Le loro opere fanno riflettere su come i nuovi media indagano e sovvertono percettivamente ed esteticamente la realtà in cui viviamo. Un’analisi profonda su come le nuove tecnologie possano modificare il rapporto spazio-temporale in cui l’uomo agisce.
Matija Debeljuh, nato a Pola nel 1980, si è laureato all’Accademia d’Arte di Spalato specializzandosi in Design delle Comunicazioni Visive. Ha partecipato a diverse mostre personali e collettive in Croazia e all’estero, rappresentando inoltre il suo paese alla Biennale dei Giovani artisti europei e mediterranei. La ricerca artistica di Debeljuh si muove tra il documentario, la fotografia, la video arte e il film sperimentale.

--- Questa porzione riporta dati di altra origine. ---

(** * Doc-RAG: the documentation crawler ([src/doc_rag/scraper.py])

    A shallow embedding of [DocumentationScraper] and the properties of
    its crawl-and-extract pipeline.

    A Python string is held as the byte string of its UTF-8 encoding
    ([string]): the ASCII characters that the code splits and strips at
    are single bytes, whitespace and [len] are read character by
    character; the sets
    [visited_urls] and [queued_urls] as [gset string]; exceptions as an
    error monad ([result]); the effects of [scrape] (log records, HTTP
    requests, [time.sleep]) as an event trace carried in the state.  The
    network and the third-party libraries (requests, BeautifulSoup,
    markdownify, pypdf, [urljoin]) are collected in the class [World]. *)

From Stdlib Require Import ZArith Ascii String List Lia Bool.
From Stdlib Require Import DecimalString DecimalNat DecimalFacts.
From stdpp Require Import base option list gmap strings.

Local Open Scope string_scope.
Local Open Scope list_scope.
Local Open Scope Z_scope.

(** ** Python string primitives *)

Module Py.

(** [c in chars] for a character [c]. *)
Fixpoint in_chars (c : ascii) (chars : string) : bool :=
  match chars with
  | EmptyString => false
  | String a t => Ascii.eqb c a || in_chars c t
  end.

(** [s.startswith(pre)] *)
Fixpoint startswith (pre s : string) : bool :=
  match pre, s with
  | EmptyString, _ => true
  | String _ _, EmptyString => false
  | String a p, String b t => Ascii.eqb a b && startswith p t
  end.

(** [s.endswith(suf)] *)
Fixpoint endswith (suf s : string) : bool :=
  String.eqb s suf ||
  match s with
  | EmptyString => false
  | String _ t => endswith suf t
  end.

(** [s.endswith((suf1, suf2, ...))] with a tuple of suffixes. *)
Definition endswith_any (sufs : list string) (s : string) : bool :=
  existsb (fun suf => endswith suf s) sufs.

(** [sub in s] for strings. *)
Fixpoint contains (sub s : string) : bool :=
  startswith sub s ||
  match s with
  | EmptyString => false
  | String _ t => contains sub t
  end.

(** Stripping by a character class; [lstrip]/[rstrip] with an argument and
    the argument-less [strip] are instances. *)
Fixpoint lstrip_by (p : ascii -> bool) (s : string) : string :=
  match s with
  | EmptyString => EmptyString
  | String a t => if p a then lstrip_by p t else s
  end.

Fixpoint rstrip_by (p : ascii -> bool) (s : string) : string :=
  match s with
  | EmptyString => EmptyString
  | String a t =>
      match rstrip_by p t with
      | EmptyString => if p a then EmptyString else String a EmptyString
      | r => String a r
      end
  end.

(** [s.lstrip(chars)], [s.rstrip(chars)] *)
Definition lstrip (chars s : string) : string :=
  lstrip_by (fun a => in_chars a chars) s.
Definition rstrip (chars s : string) : string :=
  rstrip_by (fun a => in_chars a chars) s.

(** The string of the bytes [l]. *)
Fixpoint bytes (l : list nat) : string :=
  match l with
  | [] => EmptyString
  | n :: r => String (ascii_of_nat n) (bytes r)
  end.

(** The characters that [str.strip()], [str.split()] and [str.isspace()]
    take as whitespace, in UTF-8: U+0009 to U+000D, U+001C to U+0020,
    U+0085, U+00A0, U+1680, U+2000 to U+200A, U+2028, U+2029, U+202F,
    U+205F and U+3000. *)
Definition whitespace : list string :=
  List.map (fun n : nat => bytes [n]) [9; 10; 11; 12; 13; 28; 29; 30; 31; 32]%nat
  ++ [bytes [194; 133]; bytes [194; 160]; bytes [225; 154; 128]]%nat
  ++ List.map (fun n : nat => bytes [226; 128; n]%nat)
       [128; 129; 130; 131; 132; 133; 134; 135; 136; 137; 138]%nat
  ++ [bytes [226; 128; 168]; bytes [226; 128; 169]; bytes [226; 128; 175];
      bytes [226; 129; 159]; bytes [227; 128; 128]]%nat.

(** A byte that continues a character of several bytes. *)
Definition is_continuation (a : ascii) : bool :=
  let n := nat_of_ascii a in ((128 <=? n) && (n <? 192))%nat.

(** [r] is empty or starts with the first byte of a character. *)
Definition starts_character (r : string) : bool :=
  match r with
  | EmptyString => true
  | String b _ => negb (is_continuation b)
  end.

(** The whitespace character that [s] starts with, if any. *)
Definition leading_space (s : string) : option string :=
  List.find (fun w => startswith w s) whitespace.

(** [s.lstrip()]: the whitespace characters at the start are passed over,
    [skip] being the number of bytes left of the one being passed. *)
Fixpoint lstrip_space_go (skip : nat) (s : string) : string :=
  match s with
  | EmptyString => EmptyString
  | String _ t =>
      match skip with
      | S k => lstrip_space_go k t
      | O =>
          match leading_space s with
          | Some w => lstrip_space_go (String.length w - 1) t
          | None => s
          end
      end
  end.

Definition lstrip_space (s : string) : string := lstrip_space_go 0 s.

(** [s] has whitespace only. *)
Definition blank (s : string) : bool :=
  String.eqb (lstrip_space s) EmptyString.

(** [s.rstrip()]: what is left of the first place from which there is
    whitespace only. *)
Fixpoint rstrip_space (s : string) : string :=
  match s with
  | EmptyString => EmptyString
  | String a t => if blank s then EmptyString else String a (rstrip_space t)
  end.

(** [s.strip()] *)
Definition strip (s : string) : string :=
  lstrip_space (rstrip_space s).

(** [len(s)]: the number of characters, which is that of the bytes that
    start one. *)
Fixpoint len (s : string) : nat :=
  match s with
  | EmptyString => O
  | String a t => if is_continuation a then len t else S (len t)
  end.

(** [s.split(sep)] for a one-character separator: never empty. *)
Fixpoint split (sep : ascii) (s : string) : list string :=
  match s with
  | EmptyString => [EmptyString]
  | String a t =>
      if Ascii.eqb a sep then EmptyString :: split sep t
      else match split sep t with
           | h :: r => String a h :: r
           | [] => [String a EmptyString]
           end
  end.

Tilen Žbona, nato nel 1976 a Capodistria e plurilaureato, è attualmente docente all’Università di Lubiana e responsabile della cattedra di arti visive e nuovi media all’Università di Primorska. Ha partecipato a diverse mostre personali e collettive in Slovenia, Croazia, Italia e Austria, partecipa inoltre nel 2007 alla Biennale di Venezia. Utilizzando la video installazione e la fotografia digitale l’artista analizza i cambiamenti che la nuova tecnologia opera sulla comunicazione e sulla percezione fisica tra gli individui. Le sue opere sono l’espressione e il risultato di un complesso e articolato corto circuito sensoriale e culturale.